After cooling to room temperature the mother liquor was decanted and the
residue dissolved as ammonium salt in water (80 ml). The ammonium salt
was precipitated by adding ammonium chloride (2.4 g) and cooling to 0°C.
The ammonium salt was filtered off and dissolved in water (140 ml),
charcoaled twice at 80°C and the acid was precipitated at room temperature
by addition of hydrochloric acid and was filtered off. The crude product was
dissolved in ethyl acetate (100 ml) and the solution was washed 3 times with
hydrochloric acid (2 N). By evaporating the solvent, 19 g of 3-amino-5-
methoxycarbonyl-2,4,6-triiodobenzoic acid was isolated. Melting point 170°-
176°C.
A mixture of 3-amino-5-methoxycarbonyl-2,4,6-triiodobenzoic acid (198 g)
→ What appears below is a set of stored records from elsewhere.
(* ===== verification/SidecarExec.v ===== *)
(** * Executing the transactions of the sidecar

    Models [OpPayloadBuilderCtx::execute_sidecar_transactions] of [builders/context.rs]: required
    transactions are included or fail the call, optional ones are included or skipped. *)

From S2P Require Import Prelude External ExecInfo Sidecar Context Replay.

(** A sidecar transaction that is included: as the sidecar sent it, decoded and recovered, with its
    result and receipt. *)
Record SidecarIncluded : Type := mkSidecarIncluded {
  si_ext : ExternalTransaction;
  si_tx : Recovered;
  si_result : ExecutionResult;
  si_receipt : OpReceipt;
}.

Section SidecarExec.
Context `{X : Externals} {ExtraCtx E : Type}.
Context (ctx : OpPayloadBuilderCtx ExtraCtx) (lim : Limits).
Implicit Type info : ExecutionInfo E.

Abbreviation SidecarState := (ExecutionInfo E * db)%type (only parsing).
Abbreviation SidecarResult := (outcome PayloadBuilderError unit * SidecarState)%type (only parsing).

(** What every check of the loop does when it does not pass: a required transaction fails the call,
    an optional one is skipped. *)
Definition skip_or_fail (ext : ExternalTransaction) (e : SidecarError) (s : SidecarState)
    : ctl SidecarState SidecarResult :=
  if required ext then Stop (Err (OtherSidecar e), s) else Next s.

Definition sidecar_da_size (tx : Recovered) : Z :=
  tx_estimated_size_fjord_bytes (tx_encoded_2718 (inner tx)).
(* ===== verification/BuilderTx.v ===== *)
(** * Builder transactions

    Models [builders/builder_tx.rs] and the signing of [tx_signer.rs]: the trait
    [BuilderTransactions] as a class with its provided methods ([add_builder_txs], [sign_tx],
    [commit_txs], [simulate_call]), and the base builder transaction.  The implementations of the
    trait are in [BuilderTxImpls]. *)

From stdpp Require Import pretty.
From S2P Require Import Prelude External ExecInfo PoolTx Sidecar Context Replay.

(** ** Errors *)

Inductive InvalidContractDataError : Type :=
| InvalidLogs (expected : list B256) (got : gset B256)
| OutputAbiDecodeError.

(** The error type [BuilderTransactionError]; its constructors live in a module of their own. *)
Module BuilderTransactionError.
Inductive t : Type :=
| AccountLoadFailed (a : Address)
| SigningError (e : Z)
| InvalidContract (a : Address) (e : InvalidContractDataError)
| TransactionHalted (a : Address) (reason : Z)
| TransactionReverted (a : Address) (revert : Z)
| InvalidTransactionError (e : EvmError)
| EvmExecutionError (e : EvmError)
| Other (msg : string).
End BuilderTransactionError.
Abbreviation BTE := BuilderTransactionError.t.

(** ** Data *)

Record BuilderTransactionCtx : Type := mkBuilderTx {
  btx_gas_used : Z;
  btx_da_size : Z;
  btx_signed_tx : Recovered;
  btx_is_top_of_block : bool;
}.
(* ===== verification/BuildBlock.v ===== *)
(** * Sealing a block

    Models [execute_pre_steps] and [build_block] of [builders/flashblocks/payload.rs]: the block
    header and body, the flashblock message with its difference to the previous flashblock, and the
    preservation of the state the next flashblock continues from. *)

From S2P Require Import Prelude External ExecInfo Sidecar Context Replay Sequencer FlashblocksCtx.

(** ** Data *)

Record Header : Type := mkHeader {
  h_parent_hash : B256;
  h_ommers_hash : B256;
  h_beneficiary : Address;
  h_state_root : B256;
  h_transactions_root : B256;
  h_receipts_root : B256;
  h_withdrawals_root : option B256;
  h_logs_bloom : Z;
  h_timestamp : Z;
  h_mix_hash : B256;
  h_nonce : Z;
  h_base_fee_per_gas : option Z;
  h_number : Z;
  h_gas_limit : Z;
  h_difficulty : Z;
  h_gas_used : Z;
  h_extra_data : Bytes;
  h_parent_beacon_block_root : option B256;
  h_blob_gas_used : option Z;
  h_excess_blob_gas : option Z;
  h_requests_hash : option B256;
}.

Record Block : Type := mkBlock {
  b_header : Header;
  b_transactions : list OpTransactionSigned;
  b_withdrawals : option (list Z);
}.
(** Once the loop has sent a token, every older one, its own current one included, is cancelled. *)
Lemma timer_loop_cancels cur events pre i j :
  pre `prefix_of` timer_loop cur (S cur) events -> SendToken j ∈ pre -> (i < j)%nat ->
  i = cur \/ SendToken i ∈ pre -> CancelToken i ∈ pre.
Proof.
  revert cur pre. induction events as [|[] events IH]; intros cur pre; simpl.
  - intros ->%prefix_nil_inv. set_solver.
  - intros [k Hk] Hj Hlt Hi. destruct pre as [|a [|b pre]]; simplify_eq/=; [set_solver|set_solver|].
    apply elem_of_cons. destruct (decide (i = cur)) as [->|Hne]; [by left|right].
    apply elem_of_cons. right.
    rewrite !elem_of_cons in Hj. rewrite !elem_of_cons in Hi.
    assert (Hpre : pre `prefix_of` timer_loop (S cur) (S (S cur)) events) by (by exists k).
    assert (Hin : forall n, SendToken n ∈ pre -> (S cur < n)%nat).
    { intros n Hn. eapply timer_loop_sends. eapply elem_of_prefix; done. }
    destruct Hi as [|[|[[= ->]|Hi]]]; [done|done| |].
    + destruct Hj as [|[[= ->]|Hj]]; [done|lia|]. apply (IH (S cur)); [done..|by left].
    + destruct Hj as [|[[= ->]|Hj]]; [done|apply Hin in Hi; lia|]. apply (IH (S cur)); [done..|by right].
  - intros [k Hk] Hj Hlt Hi. destruct pre as [|a [|b pre]]; simplify_eq/=; [set_solver|set_solver|].
    destruct pre; [|done]. rewrite !elem_of_cons in Hj, Hi |- *.
    destruct Hj as [|[[= ->]|?]]; [done| |set_solver].
    destruct Hi as [->|[|[[= ->]|?]]]; [by left|done|lia|set_solver].
  - intros [k Hk] Hj. destruct pre as [|a [|b pre]]; simplify_eq/=; set_solver.
Qed.

(** ** A job on the small chain *)
Module TestPayload.

#[export] Instance test_job : JobExternals TestChain.chain := {|
  next_evm_env _ a :=
    inr (mkEvmEnv 42 1 (nb_gas_limit a) (nb_suggested_fee_recipient a) (Some 1) false false false);
  state_by_block_hash _ := inr ([] : @db TestChain.chain);
|}.

(** Whether a job ended well, and how many flashblocks it published. *)
Definition job_summary {X : Externals} {It Self}
    (r : option (outcome PayloadBuilderError unit * option (FbState It Self))) : bool * nat :=
  match r with
  | Some (Ok _, Some s) => (true, length (fs_published s))
  | _ => (false, 0%nat)
  end.

End TestPayload.

Import TestChain TestPool TestSigner TestState TestJob TestPayload.

#[export] Instance test_job_laws : JobLaws chain.
Proof. done. Qed.

(** The sample job: a fallback block and one flashblock on a signal of the timer. *)
Lemma sample_job_runs :
  exists s, build_payload (X := chain) (sample_config 0) (sample_spec false) false (job_world true)
      (mkPayloadConfig sample_parent (sample_attributes sample_sequencer_txs))
      (from_secs 1000 + from_millis 100) never_cancelled [never_cancelled]
      sample_builder_txs (new_limiter (mkGasLimiterArgs false 0 0 0)) 0 = Some (Ok tt, Some s) /\
    length (fs_published s) = 2%nat.
Proof.
  assert (H : job_summary
    (build_payload (X := chain) (sample_config 0) (sample_spec false) false (job_world true)
      (mkPayloadConfig sample_parent (sample_attributes sample_sequencer_txs))
      (from_secs 1000 + from_millis 100) never_cancelled [never_cancelled]
      sample_builder_txs (new_limiter (mkGasLimiterArgs false 0 0 0)) 0)
    = (true, 2%nat)) by (vm_compute; reflexivity).
  destruct (build_payload (X := chain) _ _ _ _ _ _ _ _ _ _ _) as [[[[]| |] [s|]]|] eqn:E;
    try discriminate H.
  injection H as Hlen.
  exists s. split; [reflexivity|exact Hlen].
Qed.
Lemma fallback_phase_contents ctx s s' :
  self_ok (fs_self s) -> no_tx_pool (attributes ctx) = false ->
  fallback_phase w p0 ctx s = Some (Ok tt, s') ->
  exists l, fallback_adds ctx s l /\
    executed_transactions (fs_info s') = executed_transactions (fs_info s) ++ builder_txs_of l /\
    fs_limiter s' = fs_limiter s /\
    exists fb, fs_published s' = fs_published s ++ [fb] /\ message_ok ctx fb.
Proof using G RL BL.
  intros Hok Hpool. unfold fallback_phase. rewrite Hpool. simpl.
  intros [(l & s1 & H1 & H)|[(? & _ & [=])|[_ [=]]]]%mbind'_Some.
  destruct (builder_phase_spec _ _ _ _ _ _ Hok H1) as [[_ _ _ _ _ _ _ Hp _] _]. pose proof H1 as Hb1.
  apply builder_phase_contents in H1 as (top & rt & Ha & Ht & _ & _ & _ & Htop & Hg); [|done].
  exists top. rewrite <- Ht, <- Hg, <- Hp. unfold seal_phase in H. unfold mbind' at 1 in H.
  destruct (build_block ctx (fs_info s1) (fs_db s1) _) as [[[[p fb]|e|] info'] d'] eqn:Hb; [|done..].
  apply build_block_Ok in Hb as ([_ Hnum] & Hct & _ & Hbase & Hi & -> & _).
  unfold mbind', payload_try_send, set_best_payload, ws_publish in H. simpl in H.
  destruct (w_try_send w _ p); [|done]. destruct (w_publish w _ fb); simplify_eq/=.
  split_and!; [by exists l, s1|done..|]. exists fb. split; [done|]. destruct Hct. split; [done|congruence|done].
Qed.

(** Concatenating what the flashblocks carry. *)
Lemma described_transactions ctx ks :
  Forall (described ctx) ks ->
  mbind (diff_transactions ∘ fb_diff) (fst <$> ks) = tx_encoded_2718 <$> mbind (contents_txs ∘ snd) ks.
Proof.
  induction 1 as [|[fb c] ks (Hd & _) _ IH]; [done|].
  rewrite fmap_cons, !bind_cons, fmap_app, <- IH. simpl in *. by rewrite Hd.
Qed.

End Lemmas.

(** ** The block of a job *)

Section Job.
Context `{X : Externals} `{B : !BuilderExternals X} `{S : !StateExternals X} `{J : !JobExternals X}.
Context {It Self : Type} `{PT : PayloadTransactions It}.
Context `{BT : !BuilderTransactions Self FlashblocksExtraCtx FlashblocksExecutionInfo}.
Context (config : FbConfig) (spec : OpChainSpec) (interop : bool) (w : World It).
and thionyl chloride (400 ml) was heated while stirring at 70°C for 16 h. The
solid material dissolved slowly. Thionyl chloride was evaporated in vacuo, the
residue dissolved in chloroform (1000 ml), the solution washed with water (80
ml each), twice with saturated sodium bicarbonate, then 5 times with 2 N
sodium hydroxide solution and finally with water to neutral. The solution was
dried with CaCl2 filtered and evaporated to dryness. The 3-amino-5-
methoxycarbonyl-2,4,6-triiodobenzoyl chloride was dried at 50°C in vacuo.
Yield: 203.0 g. Melting point 55°-60°C.
To the 3-amino-5-methoxycarbonyl-2,4,6-triiodobenzoyl chloride (53.0 g) was
added acetic anhydride (106 ml). After stirring at room temperature for 20
min then insoluble material was filtered off (3-4 g). To the filtrate was added
concentrated sulfuric acid (0.3 ml) whereby a yellowish product started to
precipitate. The temperature reached about 50°C. The 3-acetamido-5-
methoxycarbonyl-2,4,6-triiodobenzoyl chloride was isolated after storing in
refrigerator overnight. Yield: 39.0 g. Melting point 210°-215°C.
The 3-acetamido-5-methoxycarbonyl-2,4,6-triiodobenzoyl chloride was
dissolved in a mixture of dioxan and dimethylformamide. In the course of 2 h
this solution was added dropwise to a solution of ethanolamine and
triethylamine in dioxan. The stirring was continued. A sticky precipitate was
filtered off. The filtrate was evaporated to dryness in vacuo. The residue was
triturated with aqueous sodium bicarbonate, filtered off and mixed with first
fraction. The combined solids were then suspended in aqueous sodium
bicarbonate filtered off washed with water and dried in vacuo to give methyl
5-acetamido-2,4,6-triiodo-(N-β-hydroxyethyl)-isophthalamate.
The methyl 5-acetamido-2,4,6-triiodo-(N-β-hydroxyethyl)-isophthalamate was
mixed with fresh distilled ethanolamine and stirred. The excess ethanolamine
was removed in vacuo at 50°-60°C. The residue was dissolved in water, and
charcoaled at pH 5.5. The crude product was precipitated with hydrochloric
acid (pH 0.5) and filtered after stirring at 0°C. 5-Acetamido-2,4,6-triiodo-(N-
β-hydroxyethyl)isophthalamic acid was suspended in ethanol and dissolved by
addition of concentrated ammonia. The ammonium salt started to precipitate
in the course and was isolated after stirring. The salt was dissolved in water,
filtered and the acid was precipitated with hydrochloric acid (pH 0.5). After
stirring the product was filtered off and dried in vacuo.